Silver also touched on other topics in his Q&A time with reporters Friday:
Competitive balance remains a priority for Silver and the NBA overall, because as much as an individual team want to do everything it can to win a championship, the league feels it prospers most with the greatest spread of talent. In other words, a commissioner can be happy for free agent Kevin Durant exercising his free-agent right to sign with Golden State while doing what he can to avoid a league dominated by a few “super teams.” So with the start of the 2016-17 season days away, how is the NBA doing? “We’re far from the perfect system,” Silver said. “The players are divided a little bit as well because on one hand, they want that ability to be a free agent and to go wherever it is that they choose to play.
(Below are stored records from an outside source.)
Lemma resolve_comes_back (path : Path) (w : World) :
  returns (resolve path) w (fun _ _ => True).
Proof. by apply (returns_weaken _ _ _ _ (resolve_returns path w)). Qed.

Lemma try_copy2_comes_back (how : Attempt) (src dst : Path) (w : World) :
  returns (try_copy2 how src dst) w (fun _ _ => True).
Proof.
  destruct how as [|residue]; cbn [try_copy2]; [apply try_comes_back|].
  by eexists _, _.
Qed.

Lemma place_primary_comes_back (env : PageEnv) (downloaded : Path)
    (subfolder : option str) (w : World) :
  target_dir_raises env = false \/ subfolder = None \/ subfolder = Some [] ->
  returns (place_primary env downloaded subfolder) w (fun _ _ => True).
Proof.
  intros Hok. destruct subfolder as [[|c s]|]; cbn [place_primary];
    try by apply returns_ret.
  destruct Hok as [Hdir|[|]]; [|done..].
  unfold returns. rewrite may_raise_bind, Hdir. apply returns_bind.
  apply (returns_weaken _ _ _ _ (resolve_comes_back _ w)). intros target w1 _.
  apply returns_bind.
  apply (returns_weaken _ _ _ _ (try_comes_back _ w1)). intros moved w2 _.
  by apply returns_ret.
Qed.

Lemma copy_to_language_comes_back (env : PageEnv) (final_path : Path)
    (lang : option str) (w : World) :
  returns (copy_to_language env final_path lang) w (fun _ _ => True).
Proof.
  destruct lang as [l|]; cbn [copy_to_language]; [|by apply returns_ret].
  apply returns_bind.
  apply (returns_weaken _ _ _ _ (resolve_comes_back _ w)). intros target w1 _.
  apply returns_bind.
  apply (returns_weaken _ _ _ _ (try_copy2_comes_back _ _ _ w1)).
  intros copied w2 _. by apply returns_ret.
Qed.

Lemma fetch_tibetan_comes_back (env : PageEnv) (lang : option str)
    (w : World) :
  returns (fetch_tibetan env lang) w (fun _ _ => True).
Proof.
  unfold fetch_tibetan. case_bool_decide; [|by apply returns_ret].
  destruct (_ && _); [|by apply returns_ret]. apply returns_bind.
  apply (returns_weaken _ _ _ _
           (wait_new_file_comes_back _ false _ w ltac:(by left))).
  intros [tib_downloaded|] w1 _; [|by apply returns_ret].
  apply returns_bind.
  apply (returns_weaken _ _ _ _ (resolve_comes_back _ w1)). intros target w2 _.
  apply returns_bind.
  apply (returns_weaken _ _ _ _ (try_comes_back _ w2)). intros moved w3 _.
  by apply returns_ret.
Qed.

(** The orchestration returns when [driver.get] does, the poller comes
    back, and the primary folder can be made. *)
Lemma orchestration_returns (env : PageEnv) (url : str)
    (subfolder : option str) (w : World) :
  get_raises env = false ->
  poller_raises env = false \/ is_Some (arrives env w) ->
  target_dir_raises env = false \/ subfolder = None \/ subfolder = Some [] ->
  returns (_download_epub_from_text_page env url subfolder) w
    (fun _ _ => True).
Proof.
  intros Hget Hpoll Hdir. unfold _download_epub_from_text_page. rewrite Hget.
  destruct (downloads_block env); cbn [negb]; [|by eexists _, _].
  destruct (epub_btn env); cbn [negb]; [|by eexists _, _].
  destruct (click_ok env); cbn [negb]; [|by eexists _, _].
  apply returns_bind.
  apply (returns_weaken _ _ (fun _ _ => True)).
  { apply wait_new_file_comes_back.
    destruct Hpoll as [Hpoll|[[n data] Harr]]; [by left|right].
    unfold arrives in Harr. destruct (download env) as [[n' data']|]; [|done].
    destruct (exists_ w (joinpath [] n')) eqn:Hex; [done|].
    exists n', data'. split; [done|]. by apply exists_lookup. }
  intros [downloaded|] w1 _; [|by apply returns_ret].
  apply returns_bind.
  apply (returns_weaken _ _ _ _
           (place_primary_comes_back env downloaded subfolder w1 Hdir)).
  intros final_path w2 _. apply returns_bind.
  apply (returns_weaken _ _ _ _ (copy_to_language_comes_back _ _ _ w2)).
  intros _ w3 _. apply returns_bind.
  apply (returns_weaken _ _ _ _ (fetch_tibetan_comes_back _ _ w3)).
  intros _ w4 _. by apply returns_ret.
Qed.

Lemma copies_to_extras_come_back (env : PageEnv) (final_path : Path)
    (extras : list str) (w : World) :
  forallb (fun extra => negb (extra_dir_raises env extra)) extras = true ->
  returns (for_each (copy_to_extra env final_path) extras) w
    (fun _ _ => True).
Proof.
  revert w. induction extras as [|extra extras IH]; intros w Hok;
    cbn [for_each]; [by apply returns_ret|].
  cbn [forallb] in Hok. apply andb_true_iff in Hok as [Hdir Hok].
  apply negb_true_iff in Hdir.
  apply returns_bind. unfold copy_to_extra, returns at 1.
  rewrite may_raise_bind, Hdir. apply returns_bind.
  apply (returns_weaken _ _ _ _ (resolve_comes_back _ w)). intros target w1 _.
  apply returns_bind.
  apply (returns_weaken _ _ _ _ (try_copy2_comes_back _ _ _ w1)).
  intros copied w2 _. apply returns_ret. by apply IH.
Qed.

Lemma process_item_returns (site : str -> PageEnv) (st : Stats)
    (item : str * list str) (w : World) :
  unguarded_calls_return site item = true ->
  returns (process_item site st item) w (fun _ _ => True).
Proof.
  destruct item as [url [|primary extras]]; [by intros _; apply returns_ret|].
  unfold unguarded_calls_return. cbn [fst snd tail].
  intros Hok. apply andb_true_iff in Hok as [Hok Hextras].
  apply andb_true_iff in Hok as [Hok Hdir].
  apply andb_true_iff in Hok as [Hget Hpoll].
  apply negb_true_iff in Hget, Hpoll, Hdir.
  cbn [process_item]. apply returns_bind.
  apply (returns_weaken _ _ _ _
           (orchestration_returns (site url) url (Some primary) w Hget
              ltac:(by left) ltac:(by left))).
  intros [final_path| |] w1 _; [|by apply returns_ret..].
  apply returns_bind.
  apply (returns_weaken _ _ _ _
           (copies_to_extras_come_back _ final_path extras w1 Hextras)).
  intros _ w2 _. by apply returns_ret.
Qed.

Lemma run_items_returns (site : str -> PageEnv)
    (items : list (str * list str)) (st : Stats) (w : World) :
  forallb (unguarded_calls_return site) items = true ->
  exists st' w', run_items site st items w = Return (st', w').
Proof.
  revert st w. induction items as [|item items IH]; intros st w Hok;
    cbn [run_items].
  - by exists st, w.
  - cbn [forallb] in Hok. apply andb_true_iff in Hok as [Hitem Hok].
    destruct (process_item_returns site st item w Hitem)
      as (st1 & w1 & Hrun & _).
    unfold bind. rewrite Hrun. by apply IH.
Qed.

(** C7. A document whose list of topics is empty is counted as failed and
    nothing else happens for it: the orchestration is not called, no page is
    visited, the world is as before.  Over a whole run, the pages visited
    are those of the documents that have a topic, in order, and every
    document without topic is among the failed. *)
Theorem empty_topics_counted_as_failed (site : str -> PageEnv) :
  (forall st url w,
      process_item site st (url, []) w =
      Return ({| total := total st; success := success st;
                 failed := failed st + 1 |}, w))
  /\ (forall items w st' w',
        run_all site items w = Return (st', w') ->
        visited (events w') =
          visited (events w) ++ map fst (List.filter has_topics items)
        /\ (length (List.filter (fun it => negb (has_topics it)) items)
            <= failed st')%nat).
Proof.
  split; [done|].
  intros items w st' w' Hrun. unfold run_all in Hrun.
  apply run_items_counted in Hrun as (_ & _ & Hfailed & Hv).
  split; [done|]. cbn in Hfailed. lia.
Qed.

(** X19.  The counters of a run.  When the run is over, [total] is the
    number of documents and [success + failed = total]; every document that
    was processed has added one to exactly one of the two counters.  A
    document that fails, by having no topic or by an orchestration that
    returns [False] or [None], is counted as failed and the loop goes on
    with the documents that remain.  The run comes to its end when none of
    the calls that stand outside a [try] raises: [driver.get], the poller,
    the making of the topic folders. *)
Theorem run_counts_every_document (site : str -> PageEnv)
    (items : list (str * list str)) (w : World) :
  (forall st' w',
      run_all site items w = Return (st', w') ->
      total st' = length items
      /\ (success st' + failed st' = total st')%nat)
  /\ (forall st item w0 st1 w1,
        process_item site st item w0 = Return (st1, w1) ->
        (success st1 = (success st + 1)%nat /\ failed st1 = failed st)
        \/ (success st1 = success st /\ failed st1 = (failed st + 1)%nat))
  /\ (forall st url rest w0,
        run_items site st ((url, []) :: rest) w0
        = run_items site (count_failed st) rest w0)
  /\ (forall st url primary extras rest w0 r w1,
        _download_epub_from_text_page (site url) url (Some primary) w0
          = Return (r, w1) ->
        r = RFalse \/ r = RNone ->
        run_items site st ((url, primary :: extras) :: rest) w0
        = run_items site (count_failed st) rest w1)
  /\ (forallb (unguarded_calls_return site) items = true ->
      exists st' w', run_all site items w = Return (st', w')).
Proof.
  split; [|split; [|split; [|split]]].
  - intros st' w' Hrun. unfold run_all in Hrun.
    apply run_items_counted in Hrun as (Ht & Hsum & _ & _).
    cbn in Ht, Hsum. split; [done|lia].
  - intros st [url topics] w0 st1 w1 Hitem.
    unfold process_item, bind in Hitem.
    destruct topics as [|primary extras].
    + unfold ret in Hitem. injection Hitem as <- _. cbn. right. done.
    + destruct (_download_epub_from_text_page _ _ _ _) as [[r w2]| |];
        [|done|done].
      destruct r as [final_path| |].
      * destruct (for_each _ _ _) as [[[] w3]| |]; [|done|done].
        unfold ret in Hitem. injection Hitem as <- _. cbn. left. done.
      * unfold ret in Hitem. injection Hitem as <- _. cbn. right. done.
      * unfold ret in Hitem. injection Hitem as <- _. cbn. right. done.
  - done.
  - intros st url primary extras rest w0 r w1 Horch Hr.
    cbn [run_items]. unfold bind at 1. unfold process_item, bind.
    rewrite Horch. by destruct Hr as [-> | ->].
  - apply run_items_returns.
Qed.

End RunCoordinator.

(** ** Placement: the move, the copies and the files they leave *)

Section Placement.

Context `{PyLib}.

Lemma moves_app (es1 es2 : list Event) :
  moves (es1 ++ es2) = (moves es1 + moves es2)%nat.
Proof. unfold moves. by rewrite List.filter_app, length_app. Qed.

Lemma copies_app (es1 es2 : list Event) :
  copies (es1 ++ es2) = (copies es1 + copies es2)%nat.
Proof. unfold copies. by rewrite List.filter_app, length_app. Qed.

Lemma moves_copies_of_copies (src : Path) (dsts : list Path) :
  moves (map (Copy2 src) dsts) = 0%nat
  /\ copies (map (Copy2 src) dsts) = length dsts.
Proof.
  unfold moves, copies. induction dsts as [|d dsts [IHm IHc]]; cbn; [done|].
  split; [done|by f_equal].
Qed.

Lemma bind_inv {A B} (c : M A) (k : A -> M B) (w w' : World) (b : B) :
  (x <~ c ;; k x) w = Return (b, w') ->
  exists a w1, c w = Return (a, w1) /\ k a w1 = Return (b, w').
Proof.
  unfold bind. destruct (c w) as [[a w1]| |]; [|done..]. intros Hk.
  by exists a, w1.
Qed.

Lemma ensures_may_raise_bind {B} (raises : bool) (k : M B) (w : World)
    (post : B -> World -> Prop) :
  (raises = false -> ensures k w post) ->
  ensures (_ <~ may_raise raises ;; k) w post.
Proof.
  intros Hk b w'. rewrite may_raise_bind. destruct raises; [done|].
  by apply Hk.
Qed.

(** The move inside its [try]: refused, nothing happens; taken, the file
    goes from [src] to [dst]. *)
Lemma try_replace_moves (refused : bool) (src dst : Path) (data : bytes)
    (w : World) :
  files w !! src = Some data ->
  returns (try_ (unless_refused refused (replace src dst))) w
    (fun moved w' =>
       if refused then moved = false /\ w' = w
       else moved = true
            /\ files w' = <[dst := data]> (delete src (files w))
            /\ events w' = events w ++ [Replace src dst]).
Proof.
  intros Hsrc. apply (returns_weaken _ _ _ _ (try_returns _ w)).
  intros moved w'. unfold unless_refused, replace. rewrite Hsrc.
  destruct refused.
  - destruct moved; [done|]. by intros [_ ->].
  - destruct moved; [|by intros [? _]]. by intros [= <-].
Qed.

(** A copy of an existing file into the folder [dir], under a name that was
    free: when it goes through, one new file with the same contents; when
    it fails, at most a file of its own making at that name. *)
Lemma copy_into_folder (how : Attempt) (src : Path) (dir : list str)
    (data : bytes) (w : World) :
  files w !! src = Some data ->
  returns (target <~ resolve (joinpath dir (name src)) ;;
           _ <~ try_copy2 how src target ;; ret tt) w
    (fun _ w' =>
       exists dst,
         files w !! dst = None /\ parent dst = dir
         /\ match how with
            | GoesThrough =>
                files w' = <[dst := data]> (files w)
                /\ events w' = events w ++ [Copy2 src dst]
            | Fails residue =>
                events w' = events w
                /\ files w' = match residue with
                              | Some part => <[dst := part]> (files w)
                              | None => files w
                              end
            end).
Proof.
  intros Hsrc. apply returns_bind.
  apply (returns_weaken _ _ _ _ (resolve_returns _ w)).
  intros dst w1 (-> & Hfree & Hparent & _). apply returns_bind.
  destruct how as [|residue]; cbn [try_copy2].
  - apply (returns_weaken _ _ _ _ (try_returns _ w)).
    intros copied w2. unfold copy2. rewrite Hsrc.
    destruct copied; [|by intros [? _]]. intros [= <-].
    apply returns_ret. by exists dst.
  - eexists _, _. split; [done|]. apply returns_ret. exists dst.
    split; [done|]. split; [done|]. by destruct residue.
Qed.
On the other hand, they recognize that we’re going to have a better league if talent is distributed in a more equal fashion.”
The WNBA format of reseeding playoff teams after each round, while an interesting model for future NBA postseasons, isn’t anything that will be part of the league’s format in the short term.
The NBA already has a rule regarding team personnel during the playing of the national anthem. That, combined with how some players and teams have made unity gestures in the preseason (linking arms, for example), makes Silver believe there won’t incidents of kneeling or other individual protests as seen in the NFL. “It would be my hope that they would continue to stand for the national anthem,” he said. “I think that is the appropriate thing to do.” Silver said the league and the union encourage players and teams to vent social concerns by tackling the problems directly, as they have been doing.
Silver expressed the NBA’s condolences for longtime Detroit sportswriter and Pistons beat man Drew Sharp, who was found dead at home Friday at age 56. The commissioner also wished well USA Today NBA writer Jeff Zillgitt, recovering from his latest round of cancer surgery.
Though not discussed in Silver’s news conference, the NBA announced that the Replay Center in Secaucus, N.J., will determine the outcome of all relay situations except for player altercations and flagrant fouls. Sourcing more rulings to the Replay Center last season (72 percent of all replays) led to a reduction in average review time from 42.0 seconds in 2014-15 to 31.9 seconds, the league’s research revealed.